Arc53/DocsGPT-7B: Documentation-Optimized LLM
Arc53/DocsGPT-7B is a 7 billion parameter language model built upon the Llama-2-7b architecture. Its primary differentiation lies in its specialized fine-tuning for documentation-based question answering. The model is designed to provide accurate and comprehensive responses, often including relevant code examples, by leveraging contextual documentation.
Key Capabilities
- Contextual Q&A: Optimized to generate answers directly from provided documentation, ensuring relevance and factual accuracy.
- Developer-Centric: Particularly useful for technical support and developers needing quick, precise information from technical documents.
- Code Example Generation: Capable of producing code snippets within its answers, as demonstrated by its ability to create mock API requests in Python.

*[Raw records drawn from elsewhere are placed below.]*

Lemma stage_nodes_length a b input skip rate :
  length (stage_nodes a b input skip rate) = S (stage_last rate).
Proof.
  unfold stage_nodes, residual_nodes, stage_last.
  by destruct (rate_pos rate).
Qed.

(** Running a bind whose first part is known. *)
Lemma bind_run {A B} (m : M A) (f : A -> M B) g x g' :
  m g = Some (x, g') -> (m ≫= f) g = f x g'.
Proof. unfold mbind, M_bind. by intros ->. Qed.

(** [_wrap_layer] once its transform has returned. *)
Lemma wrap_layer_run name input build rate g raw g1 skip :
  build input g = Some (raw, g1) ->
  skip_source input = Some skip ->
  _wrap_layer name input build rate g =
    Some ((length (nodes g1) + if rate_pos rate then 2 else 1)%nat,
          extend g1 (residual_layers name rate)
            (residual_nodes (length (layers g1)) (length (nodes g1))
               raw skip rate)).
Proof.
  intros Hb Hs. unfold _wrap_layer.
  rewrite (bind_run _ _ _ _ _ Hb).
  assert (Hin : forall h, match input with
                          | Multi ts => index0 ts
                          | Single t => mret t
                          end h = Some (skip, h)).
  { intros h. destruct input as [t|[|t ts]]; simpl in Hs; by simplify_eq. }
  unfold residual_layers, residual_nodes, rate_pos, extend.
  destruct (SFltb (S754_zero false) rate);
    unfold mbind, M_bind, new_layer, call_layer in *; simpl;
    rewrite Hin; simpl; rewrite ?length_app; simpl;
    rewrite <- ?app_assoc; simpl; repeat (f_equal; try lia).
Qed.

Lemma layers_extend g L N : layers (extend g L N) = layers g ++ L.
Proof. done. Qed.

Lemma nodes_extend g L N : nodes (extend g L N) = nodes g ++ N.
Proof. done. Qed.

Lemma new_layer_run l g :
  new_layer l g = Some (length (layers g), extend g [l] []).
Proof. unfold new_layer, extend. by rewrite app_nil_r. Qed.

- Apache-2.0 License: Freely available for commercial use.
Training Details
The model underwent fine-tuning using 50,000 high-quality examples over 1.5 days on an A10G GPU, employing the LoRA (Low-Rank Adaptation) method. This targeted training process enhances its ability to process and respond to documentation-specific queries.
Prompt Format
DocsGPT-7B expects a specific prompt structure to effectively utilize context:
### Instruction
(your question)
### Context
(relevant documentation + system instructions)
### Answer
This format ensures the model correctly interprets the user's query and the provided contextual information to generate an informed response.